*** Opening Task material ***

(* ===== verification/TcgOps.v ===== *)
(** * The intermediate language of the code generator ([qemu/tcg])

    Opcodes and their definitions ([tcg-opc.h]), temporaries, and operations
    ([tcg.h]) on a 64-bit host, and what the operations mean: the instruction
    reference in [tcg/README], as a function on the values of the temporaries.

    An operation is run on a state of temporaries, a memory that only the
    environment looks into, and the memory barriers issued since guest memory
    was last accessed.  What the reference calls undefined or unspecified has
    no result. *)

From S2P Require Import Prelude HostUtils.

(** ** Opcodes *)

(** The suffixes [_i32], [_i64] and [_vec]. *)
Inductive width := W32 | W64.
Inductive op_type := Int (w : width) | Vec.

#[global] Instance width_eq_dec : EqDecision width.
Proof. solve_decision. Defined.
#[global] Instance op_type_eq_dec : EqDecision op_type.
Proof. solve_decision. Defined.

(** Vector operations that no pass over the operations interprets. *)
Inductive vec_opcode :=
| dup2_vec | ld_vec | st_vec | dupm_vec | abs_vec | ssadd_vec | usadd_vec | sssub_vec | ussub_vec
| smin_vec | umin_vec | smax_vec | umax_vec | shli_vec | shri_vec | sari_vec | shls_vec | shrs_vec | sars_vec
| shlv_vec | shrv_vec | sarv_vec | cmp_vec | bitsel_vec | cmpsel_vec.

Inductive TCGOpcode :=
| op_discard | op_set_label | op_call | op_br | op_mb
| op_mov (t : op_type) | op_movi (w : width) | op_dupi_vec | op_dup_vec
| op_setcond (w : width) | op_movcond (w : width) | op_brcond (w : width)
| op_brcond2_i32 | op_setcond2_i32
| op_ld8u (w : width) | op_ld8s (w : width) | op_ld16u (w : width) | op_ld16s (w : width)
| op_ld32u_i64 | op_ld32s_i64 | op_ld (w : width)
| op_st8 (w : width) | op_st16 (w : width) | op_st32_i64 | op_st (w : width)
| op_add (t : op_type) | op_sub (t : op_type) | op_mul (t : op_type)
| op_div (w : width) | op_divu (w : width) | op_rem (w : width) | op_remu (w : width)
| op_div2 (w : width) | op_divu2 (w : width)
| op_and (t : op_type) | op_or (t : op_type) | op_xor (t : op_type)
| op_shl (w : width) | op_shr (w : width) | op_sar (w : width) | op_rotl (w : width) | op_rotr (w : width)
| op_deposit (w : width) | op_extract (w : width) | op_sextract (w : width) | op_extract2 (w : width)
| op_add2 (w : width) | op_sub2 (w : width) | op_mulu2 (w : width) | op_muls2 (w : width)
| op_muluh (w : width) | op_mulsh (w : width)
| op_ext8s (w : width) | op_ext8u (w : width) | op_ext16s (w : width) | op_ext16u (w : width)
| op_ext32s_i64 | op_ext32u_i64 | op_ext_i32_i64 | op_extu_i32_i64 | op_extrl_i64_i32 | op_extrh_i64_i32
| op_bswap16 (w : width) | op_bswap32 (w : width) | op_bswap64_i64
| op_not (t : op_type) | op_neg (t : op_type) | op_andc (t : op_type) | op_orc (t : op_type)
| op_eqv (w : width) | op_nand (w : width) | op_nor (w : width)
| op_clz (w : width) | op_ctz (w : width) | op_ctpop (w : width)
| op_insn_start | op_exit_tb | op_goto_tb | op_goto_ptr
| op_qemu_ld (w : width) | op_qemu_st (w : width)
| op_vec (v : vec_opcode).

#[global] Instance vec_opcode_eq_dec : EqDecision vec_opcode.
Proof. solve_decision. Defined.
#[global] Instance TCGOpcode_eq_dec : EqDecision TCGOpcode.
Proof. solve_decision. Defined.

(** [TCGOpDef]: the number of outputs, inputs and constants, and the flags
    [TCG_OPF_BB_END], [TCG_OPF_64BIT] and [TCG_OPF_VECTOR]. *)
Record TCGOpDef := mk_def {
  nb_oargs : nat; nb_iargs : nat; nb_cargs : nat;
  opf_bb_end : bool; opf_64bit : bool; opf_vector : bool
}.

Definition is64 (w : width) : bool := match w with W32 => false | W64 => true end.

Definition def_w (o i c : nat) (w : width) : TCGOpDef := mk_def o i c false (is64 w) false.
Definition def_vec (o i c : nat) : TCGOpDef := mk_def o i c false false true.
Definition def_t (o i c : nat) (t : op_type) : TCGOpDef :=
  match t with Int w => def_w o i c w | Vec => def_vec o i c end.

Definition vec_op_def (v : vec_opcode) : TCGOpDef :=
  match v with
  | dup2_vec => def_vec 1 2 0
  | ld_vec => def_vec 1 1 1
  | st_vec => def_vec 0 2 1
  | dupm_vec => def_vec 1 1 1
  | abs_vec => def_vec 1 1 0
  | shli_vec | shri_vec | sari_vec => def_vec 1 1 1
  | cmp_vec => def_vec 1 2 1
  | bitsel_vec => def_vec 1 3 0
  | cmpsel_vec => def_vec 1 4 1
  | _ => def_vec 1 2 0
  end.

(** [tcg_op_defs]; a 64-bit host has [TLADDR_ARGS] = [DATA64_ARGS] = 1.  The
    constants of [insn_start] are those of a target without extra words. *)
Definition tcg_op_defs (opc : TCGOpcode) : TCGOpDef :=
  match opc with
  | op_discard => mk_def 1 0 0 false false false
  | op_set_label => mk_def 0 0 1 true false false
  | op_call => mk_def 0 0 3 false false false
  | op_br => mk_def 0 0 1 true false false
  | op_mb => mk_def 0 0 1 false false false
  | op_mov t | op_not t | op_neg t => def_t 1 1 0 t
  | op_movi w => def_w 1 0 1 w
  | op_dupi_vec => def_vec 1 0 1
  | op_dup_vec => def_vec 1 1 0
  | op_setcond w => def_w 1 2 1 w
  | op_movcond w => def_w 1 4 1 w
  | op_brcond w => mk_def 0 2 2 true (is64 w) false
  | op_brcond2_i32 => mk_def 0 4 2 true false false
  | op_setcond2_i32 => def_w 1 4 1 W32
  | op_ld8u w | op_ld8s w | op_ld16u w | op_ld16s w | op_ld w => def_w 1 1 1 w
  | op_ld32u_i64 | op_ld32s_i64 => def_w 1 1 1 W64
  | op_st8 w | op_st16 w | op_st w => def_w 0 2 1 w
  | op_st32_i64 => def_w 0 2 1 W64
  | op_add t | op_sub t | op_mul t | op_and t | op_or t | op_xor t | op_andc t | op_orc t => def_t 1 2 0 t
  | op_div w | op_divu w | op_rem w | op_remu w | op_shl w | op_shr w | op_sar w | op_rotl w | op_rotr w
  | op_muluh w | op_mulsh w | op_eqv w | op_nand w | op_nor w | op_clz w | op_ctz w => def_w 1 2 0 w
  | op_div2 w | op_divu2 w => def_w 2 3 0 w
  | op_deposit w => def_w 1 2 2 w
  | op_extract w | op_sextract w => def_w 1 1 2 w
  | op_extract2 w => def_w 1 2 1 w
  | op_add2 w | op_sub2 w => def_w 2 4 0 w
  | op_mulu2 w | op_muls2 w => def_w 2 2 0 w
  | op_ext8s w | op_ext8u w | op_ext16s w | op_ext16u w | op_bswap16 w | op_bswap32 w | op_ctpop w => def_w 1 1 0 w
  | op_ext32s_i64 | op_ext32u_i64 | op_ext_i32_i64 | op_extu_i32_i64 | op_bswap64_i64 => def_w 1 1 0 W64
  | op_extrl_i64_i32 | op_extrh_i64_i32 => def_w 1 1 0 W32
  | op_insn_start => mk_def 0 0 1 false false false
  | op_exit_tb | op_goto_tb => mk_def 0 0 1 true false false
  | op_goto_ptr => mk_def 0 1 0 true false false
  | op_qemu_ld w => def_w 1 1 1 w
  | op_qemu_st w => def_w 0 2 1 w
  | op_vec v => vec_op_def v
  end.

(** The flags [TCG_OPF_BB_EXIT] and [TCG_OPF_SIDE_EFFECTS]. *)
Definition opf_bb_exit (opc : TCGOpcode) : bool :=
  match opc with op_exit_tb | op_goto_tb | op_goto_ptr => true | _ => false end.
Definition opf_side_effects (opc : TCGOpcode) : bool :=
  match opc with op_qemu_ld _ | op_qemu_st _ => true | _ => false end.

(** ** Conditions *)

Definition TCG_COND_EQ : Z := 8.
Definition TCG_COND_NE : Z := 9.
Definition TCG_COND_LT : Z := 2.
Definition TCG_COND_GE : Z := 3.
Definition TCG_COND_LE : Z := 10.
Definition TCG_COND_GT : Z := 11.
Definition TCG_COND_LTU : Z := 4.
Definition TCG_COND_GEU : Z := 5.
Definition TCG_COND_LEU : Z := 12.
Definition TCG_COND_GTU : Z := 13.

Definition tcg_invert_cond (c : Z) : Z := Z.lxor c 1.
Definition tcg_swap_cond (c : Z) : Z := if negb (Z.land c 6 =? 0) then Z.lxor c 9 else c.

(** ** Temporaries and operations *)

Inductive TCGType := TYPE_I32 | TYPE_I64 | TYPE_V64 | TYPE_V128 | TYPE_V256.

#[global] Instance TCGType_eq_dec : EqDecision TCGType.
Proof. solve_decision. Defined.

Record TCGTemp := mk_temp { ts_type : TCGType; temp_global : bool; temp_local : bool }.

(** A pointer to the temp [i] of [s->temps] is the number [i + 1]; 0 is the
    null pointer.  The arguments of an operation are an array of words, which
    hold pointers to temps and constants. *)
Record TCGOp := mk_op { opc : TCGOpcode; param1 : Z; param2 : Z; args : nat -> Z }.

Definition set_arg (i : nat) (x : Z) (a : nat -> Z) : nat -> Z := fun j => if (j =? i)%nat then x else a j.

Definition with_opc (c : TCGOpcode) (o : TCGOp) : TCGOp := mk_op c (param1 o) (param2 o) (args o).
Definition with_arg (i : nat) (x : Z) (o : TCGOp) : TCGOp := mk_op (opc o) (param1 o) (param2 o) (set_arg i x (args o)).

Definition TCGOP_CALLI (o : TCGOp) : nat := Z.to_nat (param1 o).
Definition TCGOP_CALLO (o : TCGOp) : nat := Z.to_nat (param2 o).
Definition TCGOP_VECL (o : TCGOp) : Z := param1 o.
Definition TCGOP_VECE (o : TCGOp) : Z := param2 o.

(** The numbers of outputs and inputs; those of a call are its own. *)
Definition op_oargs (o : TCGOp) : nat :=
  match opc o with op_call => TCGOP_CALLO o | c => nb_oargs (tcg_op_defs c) end.
Definition op_iargs (o : TCGOp) : nat :=
  match opc o with op_call => TCGOP_CALLI o | c => nb_iargs (tcg_op_defs c) end.

Definition TCG_CALL_NO_READ_GLOBALS : Z := 1.
Definition TCG_CALL_NO_WRITE_GLOBALS : Z := 2.
Definition TCG_CALL_NO_SIDE_EFFECTS : Z := 4.
Definition TCG_CALL_NO_RETURN : Z := 8.

Definition MO_SIZE : Z := 3.
Definition MO_SIGN : Z := 4.
Definition get_memop (oi : Z) : Z := Z.shiftr oi 4.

*** Closing Task material ***

Instructions to follow:
Look through the entries above and copy each line that has "Instance" in it.

Result:
#[global] Instance width_eq_dec : EqDecision width.
#[global] Instance op_type_eq_dec : EqDecision op_type.
#[global] Instance vec_opcode_eq_dec : EqDecision vec_opcode.
#[global] Instance TCGOpcode_eq_dec : EqDecision TCGOpcode.
#[global] Instance TCGType_eq_dec : EqDecision TCGType.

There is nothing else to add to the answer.